A former Navy commander and a self-professed marine advocate, he believes Pacific people’s future will be secured if “we will take whatever actions we must take”.
There are “enormous challenges before us and we need to turn our hopes into genuine ambition” to boost ocean action in the Blue Pacific, he told participants attending the World Oceans Day celebrations in Suva on Wednesday.
“As stewards of the Ocean, our task is to lead, to be a beacon of Blue leadership that inspires the world to turn away from the model of development that harms our ocean and threatens to strip off our life given resources,” he said.
This year’s theme for the international day – marked annually on 8 June – is “Revitalisation: Collective Action for the Ocean”
Koroilavesau said it calls for “wider commitment” and urged stakeholders to collaborate to realise the changes necessary to protect the ocean.
“Our shared commitment towards collaboration will inspire and ignite actions that will certainly benefit us and our future generations,” he said, adding “the health and wellbeing of the Pacific Ocean and “the state of our climate are an interconnected system.”
The Pacific Ocean spans approximately 41 million square kilometres and is a fundamental part of the livelihoods and identity of the Pacific people.
Pacific Islands Forum Secretariat (PIFS) deputy director-general Dr Filimon Manoni said the ocean is at the heart of the region’s geography and its cultures.
“It’s all we have…[and] all we return to in times of need, either for daily sustenance, for economic development, and nation building aspirations,” Dr Manoni said.
“We are inextricably linked to the ocean in all aspects of our everyday life.”
The ocean is home to almost 80 percent of all life on Earth. But its state is in decline, as it faces a range of threats due to human activity.
“Its health and ability to sustain life will only get worse as the world population grows and human activities increase,” the United Nations has said.
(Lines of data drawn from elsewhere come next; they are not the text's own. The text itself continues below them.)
Definition set_t_trig (v : list crinitTaskDep) (t : crinitTask) : crinitTask :=
  mkTask (t_name t) (t_cmds t) (t_stopCmds t) (t_taskEnv t) (t_elosFilters t) (t_deps t) v
    (t_triggered t) (t_prv t) (t_opts t) (t_state t) (t_pid t) (t_redirs t) (t_maxRetries t)
    (t_failCount t) (t_inhibitRespawn t) (t_createTime t) (t_startTime t) (t_endTime t)
    (t_user t) (t_group t) (t_supGroups t) (t_username t) (t_groupname t) (t_capabilitiesSet t)
    (t_capabilitiesClear t) (t_cgroup t).

Definition set_t_prv (v : list crinitTaskPrv) (t : crinitTask) : crinitTask :=
  mkTask (t_name t) (t_cmds t) (t_stopCmds t) (t_taskEnv t) (t_elosFilters t) (t_deps t)
    (t_trig t) (t_triggered t) v (t_opts t) (t_state t) (t_pid t) (t_redirs t) (t_maxRetries t)
    (t_failCount t) (t_inhibitRespawn t) (t_createTime t) (t_startTime t) (t_endTime t)
    (t_user t) (t_group t) (t_supGroups t) (t_username t) (t_groupname t) (t_capabilitiesSet t)
    (t_capabilitiesClear t) (t_cgroup t).

Definition set_t_opts (v : Z) (t : crinitTask) : crinitTask :=
  mkTask (t_name t) (t_cmds t) (t_stopCmds t) (t_taskEnv t) (t_elosFilters t) (t_deps t)
    (t_trig t) (t_triggered t) (t_prv t) v (t_state t) (t_pid t) (t_redirs t) (t_maxRetries t)
    (t_failCount t) (t_inhibitRespawn t) (t_createTime t) (t_startTime t) (t_endTime t)
    (t_user t) (t_group t) (t_supGroups t) (t_username t) (t_groupname t) (t_capabilitiesSet t)
    (t_capabilitiesClear t) (t_cgroup t).

Definition set_t_redirs (v : list crinitIoRedir) (t : crinitTask) : crinitTask :=
  mkTask (t_name t) (t_cmds t) (t_stopCmds t) (t_taskEnv t) (t_elosFilters t) (t_deps t)
    (t_trig t) (t_triggered t) (t_prv t) (t_opts t) (t_state t) (t_pid t) v (t_maxRetries t)
    (t_failCount t) (t_inhibitRespawn t) (t_createTime t) (t_startTime t) (t_endTime t)
    (t_user t) (t_group t) (t_supGroups t) (t_username t) (t_groupname t) (t_capabilitiesSet t)
    (t_capabilitiesClear t) (t_cgroup t).

Definition set_t_maxRetries (v : Z) (t : crinitTask) : crinitTask :=
  mkTask (t_name t) (t_cmds t) (t_stopCmds t) (t_taskEnv t) (t_elosFilters t) (t_deps t)
    (t_trig t) (t_triggered t) (t_prv t) (t_opts t) (t_state t) (t_pid t) (t_redirs t) v
    (t_failCount t) (t_inhibitRespawn t) (t_createTime t) (t_startTime t) (t_endTime t)
    (t_user t) (t_group t) (t_supGroups t) (t_username t) (t_groupname t) (t_capabilitiesSet t)
    (t_capabilitiesClear t) (t_cgroup t).

Definition set_t_createTime (v : timespec) (t : crinitTask) : crinitTask :=
  mkTask (t_name t) (t_cmds t) (t_stopCmds t) (t_taskEnv t) (t_elosFilters t) (t_deps t)
    (t_trig t) (t_triggered t) (t_prv t) (t_opts t) (t_state t) (t_pid t) (t_redirs t)
    (t_maxRetries t) (t_failCount t) (t_inhibitRespawn t) v (t_startTime t) (t_endTime t)
    (t_user t) (t_group t) (t_supGroups t) (t_username t) (t_groupname t) (t_capabilitiesSet t)
    (t_capabilitiesClear t) (t_cgroup t).

Definition set_t_user (v : Z) (t : crinitTask) : crinitTask :=
  mkTask (t_name t) (t_cmds t) (t_stopCmds t) (t_taskEnv t) (t_elosFilters t) (t_deps t)
    (t_trig t) (t_triggered t) (t_prv t) (t_opts t) (t_state t) (t_pid t) (t_redirs t)
    (t_maxRetries t) (t_failCount t) (t_inhibitRespawn t) (t_createTime t) (t_startTime t)
    (t_endTime t) v (t_group t) (t_supGroups t) (t_username t) (t_groupname t)
    (t_capabilitiesSet t) (t_capabilitiesClear t) (t_cgroup t).

Definition set_t_group (v : Z) (t : crinitTask) : crinitTask :=
  mkTask (t_name t) (t_cmds t) (t_stopCmds t) (t_taskEnv t) (t_elosFilters t) (t_deps t)
    (t_trig t) (t_triggered t) (t_prv t) (t_opts t) (t_state t) (t_pid t) (t_redirs t)
    (t_maxRetries t) (t_failCount t) (t_inhibitRespawn t) (t_createTime t) (t_startTime t)
    (t_endTime t) (t_user t) v (t_supGroups t) (t_username t) (t_groupname t)
    (t_capabilitiesSet t) (t_capabilitiesClear t) (t_cgroup t).

Definition set_t_supGroups (v : list Z) (t : crinitTask) : crinitTask :=
  mkTask (t_name t) (t_cmds t) (t_stopCmds t) (t_taskEnv t) (t_elosFilters t) (t_deps t)
    (t_trig t) (t_triggered t) (t_prv t) (t_opts t) (t_state t) (t_pid t) (t_redirs t)
    (t_maxRetries t) (t_failCount t) (t_inhibitRespawn t) (t_createTime t) (t_startTime t)
    (t_endTime t) (t_user t) (t_group t) v (t_username t) (t_groupname t) (t_capabilitiesSet t)
    (t_capabilitiesClear t) (t_cgroup t).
2022, therefore, is regarded as a critical year for the ocean and an opportunity to reset the global ocean agenda at the Portugal conference.
This week, regional stakeholders gathered in Suva during the fourth Pacific Ocean Alliance (POA) meeting convened by the Office of the Pacific Ocean Commissioner (OPOC) to prepare for the UN conference.
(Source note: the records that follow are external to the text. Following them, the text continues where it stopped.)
(** *** Reading and writing members by task name

    Lock, find, act, unlock: [found] runs on the index of the task with the
    lock held and releases it; without a task the result is [dflt]. *)
Definition with_task {A} (name : string) (dflt : A) (found : nat → crinitTask → M S A) : M S A :=
  err ← lock_db;
  if negb (err =? 0) then mret dflt else
  r ← crinitFindTask name;
  match r with
  | None => unlock_db ;; mret dflt
  | Some i => d ← mdb;
      match taskSet d !! i with Some sl => found i (sl_task sl) | None => mundef end
  end.

(** The duplicate, [None] on error. *)
Definition crinitTaskDBGetTaskByName (name : string) : M S (Z * option crinitTask) :=
  with_task name (-1, None) (λ _ t,
    r ← crinitTaskDup t;
    unlock_db ;;
    mret (match r with Some t' => (0, Some t') | None => (-1, None) end)).

(** Signals the change also when there is no such task. *)
Definition crinitTaskRearmTrigger (name : string) : M S Z :=
  err ← lock_db;
  if negb (err =? 0) then mret (-1) else
  r ← crinitFindTask name;
  match r with
  | Some i => mupd i (λ t, set_t_state CRINIT_TASK_STATE_LOADED
                             (set_t_triggered (Nat.eqb (length (t_trig t)) 0) t))
  | None => mret tt
  end ;;
  broadcast ;; unlock_db ;;
  mret (match r with Some _ => 0 | None => -1 end).

(** The state change of crinitTaskDBSetTaskState(); [None] is the overflow of
    failCount. *)
Definition state_change (s : Z) (timestamp : timespec) (t : crinitTask) : option crinitTask :=
  let t := set_t_state s t in
  let s := s &~ CRINIT_TASK_STATE_NOTIFIED in
  if s =? CRINIT_TASK_STATE_FAILED then
    if t_failCount t =? INT_MAX then None
    else Some (set_t_endTime timestamp (set_t_failCount (t_failCount t + 1) t))
  else if s =? CRINIT_TASK_STATE_DONE then Some (set_t_endTime timestamp (set_t_failCount 0 t))
  else if s =? CRINIT_TASK_STATE_RUNNING then Some (set_t_startTime timestamp t)
  else Some t.

(** Severity, message code and classification of the logged event. *)
Definition state_event (s : Z) : Z * Z * Z :=
  let s := s &~ CRINIT_TASK_STATE_NOTIFIED in
  if s =? CRINIT_TASK_STATE_FAILED then
    (ELOS_SEVERITY_ERROR, ELOS_MSG_CODE_EXIT_FAILURE,
     Z.lor ELOS_CLASSIFICATION_PROCESS ELOS_CLASSIFICATION_PROCESS_ERRORS)
  else if s =? CRINIT_TASK_STATE_DONE then
    (ELOS_SEVERITY_INFO, ELOS_MSG_CODE_PROCESS_EXITED, ELOS_CLASSIFICATION_PROCESS)
  else if s =? CRINIT_TASK_STATE_RUNNING then
    (ELOS_SEVERITY_INFO, ELOS_MSG_CODE_PROCESS_CREATED, ELOS_CLASSIFICATION_PROCESS)
  else (ELOS_SEVERITY_INFO, ELOS_MSG_CODE_INFO_LOG, ELOS_CLASSIFICATION_UNDEFINED).

Definition crinitTaskDBSetTaskState (s : Z) (name : string) : M S Z :=
  timestamp ← (if s &? Z.lor (Z.lor CRINIT_TASK_STATE_RUNNING CRINIT_TASK_STATE_DONE)
                      CRINIT_TASK_STATE_FAILED
               then r ← clock_monotonic; mret (default (mkTimespec 0 0) r)
               else mret (mkTimespec 0 0));
  with_task name (-1) (λ i t,
    match state_change s timestamp t with
    | None => mundef
    | Some t' =>
        mupd i (λ _, t') ;;
        broadcast ;; unlock_db ;;
        let '(sev, code, cls) := state_event s in
        _ ← crinitElosLog sev code cls name;
        mret 0
    end).

Definition crinitTaskDBGetTaskState (name : string) : M S (Z * Z) :=
  with_task name (-1, 0) (λ _ t, unlock_db ;; mret (0, t_state t)).

Definition crinitTaskDBSetTaskPID (pid : Z) (name : string) : M S Z :=
  with_task name (-1) (λ i _, mupd i (set_t_pid pid) ;; unlock_db ;; mret 0).

Definition crinitTaskDBGetTaskPID (name : string) : M S (Z * Z) :=
  with_task name (-1, -1) (λ _ t, unlock_db ;; mret (0, t_pid t)).

Definition crinitTaskDBGetTaskStateAndPID (name : string) : M S (Z * (Z * Z)) :=
  with_task name (-1, (0, 0)) (λ _ t, unlock_db ;; mret (0, (t_state t, t_pid t))).

Definition crinitTaskDBSetTaskRespawnInhibit (inhibit : bool) (name : string) : M S Z :=
  with_task name (-1) (λ i _, mupd i (set_t_inhibitRespawn inhibit) ;; unlock_db ;; mret 0).

(** The result of pthread_mutex_lock() is compared with -1, which it never
    is: after a failed lock the task is looked up without the lock.  On
    success the lock stays with the caller. *)
Definition crinitTaskDBBorrowTask (name : string) : M S (option task_ptr) :=
  _ ← lock_db;
  r ← crinitFindTask name;
  d ← mdb;
  match r with
  | None => unlock_db ;; mret None
  | Some i => mret (Some (gen d, i))
  end.

Definition crinitTaskDBRemit : M S Z :=
  err ← unlock_db; if negb (err =? 0) then mret (-1) else mret 0.

(** *** Dependencies *)

Definition crinitTaskDBAddDepToTask (dep : crinitTaskDep) (name : string) : M S Z :=
  with_task name (-1) (λ i t,
    if existsb (λ d, dep_eqb d dep) (t_deps t) then unlock_db ;; mret 0 else
    oom ← fallible;  (* the array *)
    if (oom : bool) then unlock_db ;; mret (-1) else
    oom ← fallible;  (* the strings *)
    if (oom : bool) then unlock_db ;; mret (-1) else
    mupd i (set_t_deps (t_deps t ++ [dep])) ;;
    unlock_db ;; mret 0).

(** The loop over pTask->deps from index [j] on: a match is overwritten with
    the last element and the size shrinks, then [j] advances. *)
Fixpoint remove_dep_loop (fuel j : nat) (deps : list crinitTaskDep) (dep : crinitTaskDep) :
    M S (list crinitTaskDep) :=
  match fuel with
  | O => mret deps
  | Datatypes.S fuel =>
      match deps !! j with
      | None => mret deps
      | Some d =>
          if dep_eqb d dep then
            (if str_eqb (dep_name dep) "@timer" then crinitTimerDBRemoveTimer (dep_event dep)
             else mret tt) ;;
            let n := (length deps - 1)%nat in
            let deps' :=
              if (j <? n)%nat then match deps !! n with Some l => <[j := l]> deps | None => deps end
              else deps in
            remove_dep_loop fuel (Datatypes.S j) (take n deps') dep
          else remove_dep_loop fuel (Datatypes.S j) deps dep
      end
  end.

(** On the task at index [i].  Freed arrays are followed when their size is
    not zero. *)
Definition crinitTaskDBRemoveDepFromTaskStruct (i : nat) (dep : crinitTaskDep) : M S unit :=
  d ← mdb;
  match taskSet d !! i with
  | None => mundef
  | Some sl =>
      let t := sl_task sl in
      match sl_mem sl with
      | Live =>
          deps ← remove_dep_loop (length (t_deps t)) 0 (t_deps t) dep;
          let trg := t_triggered t || existsb (λ d, dep_eqb d dep) (t_trig t) in
          mupd i (λ t, set_t_triggered trg (set_t_deps deps t))
      | _ => if Nat.eqb (length (t_deps t) + length (t_trig t)) 0 then mret tt else mundef
      end
  end.

Definition crinitTaskDBRemoveDepFromTask (dep : crinitTaskDep) (name : string) : M S Z :=
  with_task name (-1) (λ i _,
    crinitTaskDBRemoveDepFromTaskStruct i dep ;; broadcast ;; unlock_db ;; mret 0).

Definition crinitTaskDBFulfillDep (dep : crinitTaskDep) (target : option task_ptr) : M S Z :=
  err ← lock_db;
  if negb (err =? 0) then mret (-1) else
  d ← mdb;
  match target with
  | Some p => if Nat.eqb p.1 (gen d) then crinitTaskDBRemoveDepFromTaskStruct p.2 dep else mundef
  | None => mfor (seq 0 (length (taskSet d))) (λ i, crinitTaskDBRemoveDepFromTaskStruct i dep)
  end ;;
  broadcast ;; unlock_db ;; mret 0.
The gathering was scheduled to align with the World Oceans Day to drive regional and global awareness of the region’s priorities for global ocean action, according to OPOC.
Over two days, the alliance aimed to identify the collective priorities for ocean action and approaches to drive global support.
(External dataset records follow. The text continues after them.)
Lemma wp_provide prv st s :
  stable s → deps_unique (get_db s) →
  wp (provide_loop prv st)
     (λ r s', db_ok (get_db s') ∧ locked (get_db s') = false ∧ threads s' = threads s ∧
        (r ≠ -1 → idle s') ∧ deps_unique (get_db s') ∧
        (∀ dep, gone dep (get_db s) → gone dep (get_db s')) ∧
        (r ≠ -1 → ∀ p, p ∈ prv → prv_stateReq p = st → gone (feature_dep p) (get_db s')) ∧ (quiet s → quiet s') ∧
        (can_count (get_db s) → can_count (get_db s'))) s.
Proof.
  revert s. induction prv as [|p prv IH]; intros s Hst Hu; simpl.
  { apply wp_ret. split_and!; try done; [apply Hst..|intros _; apply Hst|].
    intros _ p Hp. by apply elem_of_nil in Hp. }
  destruct (Z.eqb_spec (prv_stateReq p) st) as [Heq|Hne].
  - apply wp_bind. eapply wp_mono; [|by apply fulfill_spec].
    intros r s1 (Hst1 & Hf1 & [[-> Hdb1]|(-> & Hdb1 & _)]); simpl.
    2:{ apply wp_ret. rewrite Hdb1. split_and!; try done; try apply Hst; try lia; apply Hf1. }
    apply wp_bind, wp_hook; [apply Hst1|]. intros rc s2 Hdb2 Hth2 Hqu2 Hid2. rewrite Hdb1 in Hdb2.
    pose proof (deps_unique_fulfil (feature_dep p) _ Hu) as Hu2.
    assert (∀ dep, gone dep (get_db s) → gone dep (get_db s2)) as Hkeep.
    { intros dep Hg. rewrite Hdb2. by apply (gone_fulfil_other dep). }
    destruct Hst1 as [Hok1 Hl1 _]. rewrite Hdb1 in Hok1, Hl1.
    destruct (Z.eqb_spec rc (-1)) as [->|Hrc].
    { apply wp_ret. rewrite Hth2. split_and!; rewrite ?Hdb2; try done; try lia; [apply Hf1| |by intros Hq; apply Hqu2, Hf1|apply (can_count_fulfil (feature_dep p))].
      intros dep Hg. rewrite <- Hdb2. by apply Hkeep. }
    assert (stable s2) as Hst2 by (split; rewrite ?Hdb2; [done|done|by apply Hid2]).
    eapply wp_mono; [|apply IH; [done|by rewrite Hdb2]].
    intros r s3 (H1' & H2' & H3' & H4' & H5' & H6' & H7' & H8' & H9').
    split_and!; try done; [by rewrite H3', Hth2; apply Hf1|by intros dep ?; apply H6', Hkeep| |by intros Hq; apply H8', Hqu2, Hf1|].
    2:{ intros Hc. apply H9'. rewrite Hdb2. by apply (can_count_fulfil (feature_dep p)). }
    intros Hr q [->|Hq]%elem_of_cons Hreq; [|by apply H7'].
    apply H6'. rewrite Hdb2. by apply (gone_fulfil (feature_dep p)).
  - apply wp_bind, wp_hook; [apply Hst|]. intros rc s2 Hdb2 Hth2 Hqu2 Hid2.
    destruct (Z.eqb_spec rc (-1)) as [->|Hrc].
    { apply wp_ret. rewrite Hdb2. split_and!; try done; try apply Hst; lia. }
    assert (stable s2) as Hst2 by (split; rewrite ?Hdb2; [apply Hst|apply Hst|by apply Hid2]).
    eapply wp_mono; [|apply IH; [done|by rewrite Hdb2]].
    intros r s3 (H1' & H2' & H3' & H4' & H5' & H6' & H7' & H8' & H9').
    split_and!; try done; [by rewrite H3', Hth2|by rewrite <- Hdb2| |by intros Hq; apply H8', Hqu2|by rewrite <- Hdb2].
    intros Hr q [->|Hq]%elem_of_cons Hreq; [done|by apply H7'].
Qed.

(** *** Export *)

Lemma wp_export l (Q : list string * bool → S → Prop) s :
  Forall live l →
  (∀ s', frame s s' → get_db s' = get_db s → Q (t_name ∘ sl_task <$> l, false) s') →
  (∀ n s', frame s s' → get_db s' = get_db s → ¬ quiet s → Q (take n (t_name ∘ sl_task <$> l), true) s') →
  wp (export_names l) Q s.
Proof.
  intros Hl. revert Q s. induction Hl as [|sl l Hsl Hl IH]; intros Q s Hok Hbad; simpl.
  { by apply wp_ret, Hok. }
  rewrite Hsl. apply wp_bind, wp_fallible_frame. intros [] s1 Hf1 Hdb1 Hq1.
  { apply wp_ret, (Hbad 0%nat); [done|done|]. intros Hq. by specialize (Hq1 Hq). }
  apply wp_bind, IH.
  - intros s2 Hf2 Hdb2. apply wp_ret, Hok; [by etrans|congruence].
  - intros n s2 Hf2 Hdb2 Hq2. apply wp_ret, (Hbad (Datatypes.S n)); [by etrans|congruence|].
    intros Hq. by apply Hq2, Hf1.
Qed.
Ocean’s Commissioner and Pacific Islands Forum secretary-general Henry Puna said “much has evolved” since the last time the Alliance met in 2019, prior to the Covid-19 pandemic.
Puna said the region now finds itself “in a much more contested and challenging environment…faced with heightened geostrategic competition” as it “navigates the impacts of a global pandemic”.
“Yet the health of our ocean and indeed our planet continues to suffer as a result of climate change and other anthropogenic depressions,” he said.
“This challenging context will place significant pressure on our ability to realise our political and sustainable development aspirations.”
Several high-level ocean-related events have already been held this year with the Our Ocean Conference in Palau in April and the One Ocean Conference hosted by France in May.
Puna is expecting the conversations held during the POA meeting will strengthen the Pacific’s collective vision to conserve and sustainably use the world’s oceans and marine resources.
“I am hopeful that this gathering of the POA will provide an opportunity for us all to share our experiences and reflect on how we can work together, how we can collaborate and engage better, and how we can do more to ensure the health and survival of our ocean,” he said.
The UN Oceans Conference will be held from the 27 June to 1 July.